Pastor Coates titled the sermon “A Vain Thing” and after explaining the context of Psalm 2, went on to discuss how Psalm 2 paralleled today in various ways. He said, “governments all over the world are counselling together in a unified effort to oppress the people they govern.”

“In that context, those who are faithful, those who follow Christ and confess that Jesus is Lord are going to be the ones they have to silence and get out of the way because everyone else is going to fall in line.

“It’s going to be the Lord’s people who stand and herald him as king and call governments to submit to him as king and to govern in accord with the very Word that will judge them on judgement day. Even as we think about our own government, we have called them to their duty.

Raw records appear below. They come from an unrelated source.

Lemma clamp_high_le (bound : Z) (v : spec_float) :
  is_number (clamp_high bound v) ->
  py_le (clamp_high bound v) (PyFloat v) = true.
Proof.
  unfold clamp_high. destruct (py_ge (PyFloat v) (PyInt bound)) eqn:H; intros Hn.
  - assert (Hlt : py_lt (PyInt (bound - 1)) (PyInt bound) = true).
    { rewrite py_lt_int. apply Z.ltb_lt. lia. }
    apply py_lt_le.
    apply (py_lt_le_trans _ (PyInt bound)); [exact Hlt|].
    unfold py_ge in H. unfold py_le.
    rewrite (xcompare_antisym (py_value (PyFloat v)) (py_value (PyInt bound))).
    destruct (xcompare (py_value (PyFloat v)) (py_value (PyInt bound)))
      as [[| |]|]; try discriminate; reflexivity.
  - now apply py_le_refl.
Qed.

Lemma between_ints_finite (x : pynum) (a b : Z) :
  py_le (PyInt a) x = true -> py_lt x (PyInt b) = true -> finite x.
Proof.
  unfold py_le, py_lt, finite. cbn [py_value].
  destruct (py_value x) as [| |q|]; cbn [xcompare]; try discriminate.
  intros _ _. now exists q.
Qed.

(** X7. The four coordinates of every detection that [ingest] returns are
    finite numbers: a box with a NaN or an infinite edge left after clamping
    never reaches the output. *)
Theorem ingest_detections_finite
        (json_load : string -> result json)
        (float_of_str : string -> option spec_float)
        (fs : FileSystem) (root : string)
        (rs : list annotated_image) (r : annotated_image) (d : detection) :
  ingest json_load float_of_str fs root = Ok rs ->
  In r rs -> In d (detections r) ->
  finite (det_left d) /\ finite (det_right d)
  /\ finite (det_top d) /\ finite (det_bottom d).
Proof.
  intros Hrs Hr Hd.
  destruct (ingest_detection_origin json_load float_of_str fs root rs r d Hrs Hr Hd)
    as (_ & box & _ & _ & Hkeep & Hbox).
  destruct (detection_of_box_bounds _ _ _ _ _ Hbox Hkeep)
    as (H1 & H2 & H3 & H4 & H5 & H6).
  repeat split.
  - apply (between_ints_finite _ 0 (image_width (image r))); [exact H1|].
    apply (py_lt_le_trans _ (det_right d)); [exact H2 | now apply py_lt_le].
  - apply (between_ints_finite _ 0 (image_width (image r))); [|exact H3].
    apply py_lt_le. now apply (py_le_lt_trans _ (det_left d)).
  - apply (between_ints_finite _ 0 (image_height (image r))); [exact H4|].
    apply (py_lt_le_trans _ (det_bottom d)); [exact H5 | now apply py_lt_le].
  - apply (between_ints_finite _ 0 (image_height (image r))); [|exact H6].
    apply py_lt_le. now apply (py_le_lt_trans _ (det_top d)).
Qed.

“Unmistakably, we have directed them to their duty. They know they are going to be judged in accordance with the Word of God, that the Word of God is going to be the standard with which they are assessed and evaluated and they still continue to persevere in their obstinacy. This is defiance.”

After the sermon and prayer, the service closed with a singing of How Great Thou Art and a word from 2 Thessalonians 2:16-17, which reads:

“Now may our Lord Jesus Christ himself, and God our Father, who loved us and gave us eternal comfort and good hope through grace, comfort your hearts and establish them in every good work and word.”

One video circulating on social media showed what appeared to be a great deal of RCMP officers at GraceLife on Sunday.

Officers with the Royal Canadian Mounted Police came out en masse Sunday as protesters descended on GraceLife Church in Alberta, Canada, where police barricaded the worship centre, barring congregants’ access to the church.

In a statement issued to the media Sunday, the RCMP said it was on the scene in Edmonton to preserve “peace” and “maintain public safety,” claiming as it has been barring the free exercise of religion — that it recognises “everyone has a right to peaceful freedom of expression.”

California-based Pastor John MacArthur commended the members of GraceLife as they have begun meeting privately amid a continued government crackdown on their freedom to hold worship services.

In an email to Faithwire Monday morning, GraceLife Associate Pastor Jake Spenst confirmed the church is meeting at an undisclosed location and broadcasting its services on YouTube.

“Amazing to have an underground church in Canada,” said MacArthur, pastor of Grace Community Church in Sun Valley. “This is because the government of Alberta triple-fenced the church in and locked it so people couldn’t get there.”

The American preacher said there is now “a massive outcry” of support for the Canadian church as it continues to face intense restrictions.

A supporter of religious freedom of expression stated that these are pockets of signs of tribulation and persecution unfolding right before our eyes and it is time for believers across the globe to strip them selves of denominational badges, arise as one on their knees and in action to show they are not ashamed of the gospel even to the point of martyrdom.